Add a native resumeable uploads protocol.

The existing cdstar-tus plugin allows creating temporary files that can then be imported into an archive. This requires an additional server-side copy and adds a significant delay because the hashes must be computed (a second time) according to vault settings. Uploading directly to a file endpoint (PUT /v3/<vault>/<id>/<filename>) is way more efficient, but does not allow resumes after an interrupted upload. Supporting resumeable uploads directly to file endpoints would close this gap, and make the tus plugin more or less obsolete.

Why not tus? The https://tus.io/ protocol unfortunately has no standardized way to create resources with a known length and a known name or URL. The core upload protocol does not support Upload-Length, which is required to detect incomplete uploads. The create extension on the other hand does not allow a user to specify a target file name. It supports metadata, but the filename attribute is only a suggestion. Adding the missing header to the tus core upload protocol would defeat the purpose of using an existing protocol, as no client library would support this out of the box. tus also tends to be more complex than necessary. A much simpler protocol would suffice for this specific use-case.

Why not [Content-]Range? The range-family request headers are already standardized for partial downloads, and undefined for uploads. If resumeable uploads are standardized in the future, they are very likely to use these headers, but it is hard to predict in which way. To not conflict with a future standard, we better use our own set of non-sandard headers.

Protocol (draft): To start or resume a resumeable upload, send a PATCH request to /v3/<vault>/<id>/<filename> with the following headers and content:

Patch-Offset: <int> (required) The upload offset (in bytes) as a non-negative integer. The offset MUST be 0 or match the current size of the resource. An offset value of 0 will truncate existing or create missing resources if required. If the offset is larger than 0 and does not match the current resource size, a 409 InvalidPatchOffset error is returned.
Patch-Length: <int> (required) The target size (in bytes) of the entire resource as a non-negative integer, or -1 to indicate an unknown target size. The upload is considered complete if the resource size matches the last recorded Patch-Length.
X-Transaction: <id> (required) Resumeable uploads only work within a transaction context.
The request body should contain a chunk of war data, starting at Patch-Offset.
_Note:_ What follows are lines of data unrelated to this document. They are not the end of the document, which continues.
(* ===== verification/RefCollect.v ===== *)
(** * The third phase, and the collection as a whole

    [mcxx_collectroots] gathers the white objects, which are then freed.  A
    collection frees exactly the objects that the clients do not reach. *)

From S2P Require Import Prelude RefCount RefGraph RefMark RefMarkRoots RefScan.
#[local] Open Scope Z_scope.

(** An object that [mcxx_collectwhite] takes. *)
Definition collectable (s : rc_state) (x : Z) : Prop :=
  ∃ o, objects s !! x = Some o ∧ colour_of o = WHITE ∧ buffered o = false.

Section collectwhite.
Context (g : gmap Z (list Z)) (A : gset Z) (Hclosed : closed g A).
Notation edge := (edge g A).

Record collects (s s' : rc_state) : Prop := {
  co_graph : graph_of s' = graph_of s;
  co_roots : roots s' = roots s;
  co_log : deallocated s' = deallocated s;
  co_object : ∀ x o, objects s !! x = Some o → objects s' !! x = Some o ∨
    (collectable s x ∧ objects s' !! x = Some (with_colour BLACK o));
  co_free : ∃ l, free_set s' = free_set s ++ l ∧ NoDup l
    ∧ ∀ x, x ∈ l ↔ coloured WHITE s x ∧ ¬ coloured WHITE s' x;
  co_closed : ∀ x y, coloured WHITE s x → ¬ coloured WHITE s' x → edge x y → ¬ collectable s' y }.

Record collecting (s : rc_state) : Prop := {
  ci_graph : graph_of s = g;
  ci_white : ∀ x, coloured WHITE s x → x ∈ A;
  ci_free : ∀ x, x ∈ free_set s → ¬ coloured WHITE s x }.

Lemma same_domain s s' x o' : graph_of s' = graph_of s → objects s' !! x = Some o' →
  ∃ o, objects s !! x = Some o.
Proof.
  intros Hg Ho. assert (is_Some (objects s !! x)) as [o ?]; [|eauto].
  rewrite <-(fmap_is_Some children), <-graph_lookup, <-Hg, graph_lookup, Ho. done.
Qed.

Lemma collects_white s s' x : collects s s' → coloured WHITE s' x → coloured WHITE s x.
Proof.
  intros Hc (o' & Ho' & Hw)%coloured_inv.
  destruct (same_domain s s' x o' (co_graph _ _ Hc) Ho') as [o Ho].
  destruct (co_object _ _ Hc x o Ho) as [?|[(o1 & Ho1 & Hw1 & _) _]]; apply coloured_inv.
  - exists o. split; [done|]. congruence.
  - eauto.
Qed.

Lemma collects_collectable s s' x : collects s s' → collectable s' x → collectable s x.
Proof.
  intros Hc (o' & Ho' & Hw & Hb).
  destruct (same_domain s s' x o' (co_graph _ _ Hc) Ho') as [o Ho].
  destruct (co_object _ _ Hc x o Ho) as [?|[? _]]; [|done]. exists o'. split; [congruence|done].
Qed.

Lemma collects_refl s : collects s s.
Proof.
  split; [done..|by left| |by intros x y ? ?]. exists []. rewrite app_nil_r. split; [done|].
  split; [constructor|]. intros x. rewrite elem_of_nil. tauto.
Qed.

Lemma collects_trans s s' s'' : collects s s' → collects s' s'' → collects s s''.
Proof.
  intros H1 H2. split.
  - by rewrite (co_graph _ _ H2), (co_graph _ _ H1).
  - by rewrite (co_roots _ _ H2), (co_roots _ _ H1).
  - by rewrite (co_log _ _ H2), (co_log _ _ H1).
  - intros x o Ho. destruct (co_object _ _ H1 x o Ho) as [Ho1|[Hc Ho1]].
    + destruct (co_object _ _ H2 x o Ho1) as [?|[? ?]]; [by left|]. right. split; [|done].
      by eapply collects_collectable.
    + right. split; [done|]. destruct (co_object _ _ H2 x _ Ho1) as [?|[(o2 & Ho2 & Hw & _) _]]; [done|].
      rewrite Ho1 in Ho2. by injection Ho2 as <-.
  - destruct (co_free _ _ H1) as (l & Hf & Hnd & Hl). destruct (co_free _ _ H2) as (l' & Hf' & Hnd' & Hl').
    exists (l ++ l'). rewrite Hf', Hf, app_assoc. split; [done|]. split.
    + apply NoDup_app. split; [done|]. split; [|done]. intros x Hx Hx'. apply Hl in Hx. apply Hl' in Hx'. tauto.
    + intros x. rewrite elem_of_app, Hl, Hl'. pose proof (collects_white _ _ x H1).
      pose proof (collects_white _ _ x H2). destruct (decide (coloured WHITE s' x)); tauto.
  - intros x y Hx Hnx Hxy Hy. destruct (decide (coloured WHITE s' x)) as [Hx'|Hx'].
    + by apply (co_closed _ _ H2 x y).
    + apply (co_closed _ _ H1 x y Hx Hx' Hxy). by eapply collects_collectable.
Qed.

Lemma collecting_step s s' : collecting s → collects s s' → collecting s'.
Proof.
  intros [Hg Hw Hf] Hc. split.
  - by rewrite (co_graph _ _ Hc).
  - intros x Hx. by apply Hw, (collects_white _ _ _ Hc).
  - intros x. destruct (co_free _ _ Hc) as (l & -> & _ & Hl). rewrite elem_of_app, Hl.
    intros [Hx|[_ ?]]; [|done]. intros Hx'. by apply (Hf x Hx), (collects_white _ _ _ Hc).
Qed.

Definition whites (c : colour) : bool := bool_decide (c = WHITE).

Lemma whites_le s s' : collects s s' → number whites s' ≤ number whites s.
Proof.
  intros Hc. apply number_le. intros x o' Ho' Hw. apply bool_decide_eq_true in Hw.
  assert (coloured WHITE s x) as (o & ? & ?)%coloured_inv.
  { apply (collects_white _ _ _ Hc), coloured_inv. eauto. }
  exists o. split; [done|]. by apply bool_decide_eq_true.
Qed.

Section walk_whites.
Context (fuel : nat).
Context (IH : ∀ p s, collecting s → p = 0 ∨ p ∈ A → number whites s < Z.of_nat fuel →
  ∃ s', mcxx_collectwhite fuel p s = Ret s' ∧ collects s s' ∧ (p ≠ 0 → ¬ collectable s' p)).

Lemma walk_whites l : ∀ s, collecting s → (∀ p, p ∈ l → p = 0 ∨ p ∈ A) → number whites s < Z.of_nat fuel →
  ∃ s', walk (mcxx_collectwhite fuel) l s = Ret s' ∧ collects s s'
    ∧ ∀ p, p ∈ l → p ≠ 0 → ¬ collectable s' p.
Proof.
  induction l as [|p l IHl]; intros s Hs Hl Hfuel.
  - exists s. split; [done|]. split; [apply collects_refl|]. intros p. by rewrite elem_of_nil.
  - simpl. destruct (IH p s Hs) as (s' & -> & Hc & Hp); [apply Hl; by left|done|]. rewrite bind_ret.
    destruct (IHl s') as (s'' & -> & Hc' & Hp').
    + by eapply collecting_step.
    + intros q Hq. apply Hl. by right.
    + pose proof (whites_le _ _ Hc). lia.
    + exists s''. split; [done|]. split; [by eapply collects_trans|].
      intros q [->|Hq]%elem_of_cons Hq0; [|by apply Hp']. intros Hcq. apply (Hp Hq0).
      by apply (collects_collectable _ _ _ Hc').
Qed.
End walk_whites.

Lemma collectwhite_collects fuel : ∀ p s, collecting s → p = 0 ∨ p ∈ A →
  number whites s < Z.of_nat fuel →
  ∃ s', mcxx_collectwhite fuel p s = Ret s' ∧ collects s s' ∧ (p ≠ 0 → ¬ collectable s' p).
Proof.
  induction fuel as [|fuel IH]; intros p s Hs Hp Hfuel.
  { pose proof (number_nonneg whites s). lia. }
  simpl. destruct (Z.eqb_spec p 0) as [->|Hp0].
  { exists s. split; [done|]. split; [apply collects_refl|done]. }
  destruct Hp as [?|HpA]; [done|]. destruct Hclosed as [_ Hcl]. destruct (Hcl p HpA) as (cs & Hcs & Hsub).
  pose proof Hcs as Hgcs. rewrite <-(ci_graph _ Hs), graph_lookup in Hcs.
  destruct (objects s !! p) as [o|] eqn:Ho; [|done]. injection Hcs as Hcs.
  rewrite (header_lookup _ _ _ Ho), bind_ret. case_decide as Hwb.
  2: { exists s. split; [done|]. split; [apply collects_refl|]. intros _ (o' & ? & ?). by simplify_eq. }
  destruct Hwb as [Hw Hb]. set (o1 := with_colour BLACK o). set (t := put p o1 s).
  assert (Hgt : graph_of t = graph_of s) by by apply (graph_put s p o).
  assert (Hcol : ∀ x, coloured WHITE t x ↔ p ≠ x ∧ coloured WHITE s x).
  { intros x. unfold t. rewrite coloured_put. case_decide; simpl; [|tauto]. split; [done|tauto]. }
  assert (Hcp : coloured WHITE s p) by (apply coloured_inv; eauto).
  assert (Ht : collecting t).
  { split; [by rewrite Hgt, (ci_graph _ Hs)| |].
    - intros x [_ Hx]%Hcol. by apply (ci_white _ Hs).
    - intros x Hx. rewrite Hcol. intros [_ Hx']. by apply (ci_free _ Hs x). }
  destruct (walk_whites fuel IH cs t Ht Hsub) as (s' & Hs' & Hc & Hnc).
  { unfold t. rewrite (number_put _ _ _ _ Ho), Hw. simpl. lia. }
  rewrite Hcs, Hs', bind_ret. destruct (co_free _ _ Hc) as (l & Hf & Hnd & Hl).
  assert (Hpw : ¬ coloured WHITE s' p).
  { intros Hx. apply (collects_white _ _ _ Hc) in Hx. by apply Hcol in Hx as [? _]. }
  assert (Hpl : p ∉ l) by (intros [Hx _]%Hl; by apply Hcol in Hx as [? _]).
  assert (Hpf : p ∉ free_set s').
  { rewrite Hf, elem_of_app. intros [Hx|?]; [|done]. by apply (ci_free _ Hs p). }
  unfold mcxx_add_to_free_set. rewrite decide_False by done.
  eexists. split; [reflexivity|]. split.
  - split; simpl.
    + change (graph_of s' = graph_of s). by rewrite (co_graph _ _ Hc).
    + apply (co_roots _ _ Hc).
    + apply (co_log _ _ Hc).
    + intros x ox Hox. destruct (decide (p = x)) as [<-|Hne].
      * right. split; [exists o; done|]. simplify_eq.
        destruct (co_object _ _ Hc p o1) as [?|[(o2 & Ho2 & Hw2 & _) _]]; [apply lookup_insert_eq|done|].
        simpl in Ho2. rewrite lookup_insert_eq in Ho2. by injection Ho2 as <-.
      * destruct (co_object _ _ Hc x ox) as [?|[(o2 & Ho2 & Hrest) ?]]; [by simpl; rewrite lookup_insert_ne|by left|].
        right. split; [|done]. exists o2. simpl in Ho2. by rewrite lookup_insert_ne in Ho2.
    + exists (l ++ [p]). rewrite Hf, app_assoc. split; [done|]. split.
      * apply NoDup_app. split; [done|]. split; [|apply NoDup_singleton].
        by intros x Hx ->%list_elem_of_singleton.
      * intros x. change (coloured WHITE (with_free_set _ s') x) with (coloured WHITE s' x).
        rewrite elem_of_app, Hl, Hcol, list_elem_of_singleton.
        destruct (decide (p = x)) as [<-|Hne]; [tauto|]. split; [|tauto]. intros [?| ->]; tauto.
    + intros x y Hx Hnx Hxy. change (¬ collectable s' y). change (¬ coloured WHITE s' x) in Hnx.
      destruct (decide (p = x)) as [<-|Hne].
      * destruct Hxy as (cs' & _ & Hcs' & Hy & Hy0). rewrite Hgcs in Hcs'. injection Hcs' as <-. by apply Hnc.
      * apply (co_closed _ _ Hc x y); [by apply Hcol|done|done].
  - intros _. change (¬ collectable s' p). intros (o' & ? & ? & _). apply Hpw, coloured_inv. eauto.
Qed.
End collectwhite.

(** ** The release of the objects *)

Lemma release_walk l : ∀ s, NoDup l → (∀ x, x ∈ l → is_Some (objects s !! x)) →
  ∃ s', walk release_object l s = Ret s' ∧ roots s' = roots s ∧ free_set s' = free_set s
    ∧ deallocated s' = deallocated s ++ l
    ∧ ∀ x, objects s' !! x = if decide (x ∈ l) then None else objects s !! x.
Proof.
  induction l as [|p l IH]; intros s Hnd Hl.
  - exists s. rewrite app_nil_r. split; [done|]. split; [done|]. split; [done|]. split; [done|].
    intros x. rewrite decide_False; [done|]. apply not_elem_of_nil.
  - apply NoDup_cons in Hnd as [Hp Hnd]. destruct (Hl p) as [o Ho]; [by left|].
    set (t := RcState (delete p (objects s)) (roots s) (free_set s) (deallocated s ++ [p])).
    assert (release_object p s = Ret t) as Hp' by (unfold release_object; by rewrite (header_lookup _ _ _ Ho)).
    cbn [walk]. rewrite Hp', bind_ret.
    destruct (IH t Hnd) as (s' & Hs' & Hr & Hf & Hlog & Hob).
    + intros x Hx. simpl. rewrite lookup_delete_ne; [apply Hl; by right|]. intros ->. done.
    + exists s'. split; [done|]. split; [done|]. split; [done|]. split; [by rewrite Hlog; simpl; rewrite <-app_assoc|].
      intros x. rewrite Hob. simpl. destruct (decide (x = p)) as [->|Hne].
      * rewrite decide_False by done. rewrite lookup_delete_eq, decide_True; [done|by left].
      * rewrite lookup_delete_ne by done. rewrite (decide_ext (x ∈ p :: l) (x ∈ l)); [done|].
        rewrite elem_of_cons. tauto.
Qed.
Successful PATCH requests will return 204 No Content with updated Patch-Offset and Patch-Length headers as long as the upload is still incomplete. The last PATCH request that completes an upload will behave similar to a successful PUT request and return 201 Created or 200 OK (FileInfo). HEAD or GET requests will also return Patch-* headers if they target incompletely uploaded files.

IO errors (network issues, aborted requests, early EOF) during PUT or PATCH requests will NOT rollback the transaction and instead store and persist as much data as possible and mark the file as incomplete. Trying to commit a transaction with incomplete resources will cause a (hard) error and trigger a rollback. Resources are considered incomplete if their size does not match their last recorded Patch-Length target size. After an error, the client should repeatedly issue HEAD requests for the incomplete resource until a valid answer is recieved, and resume the upload based on the returned Patch-Offset or Content-Length header.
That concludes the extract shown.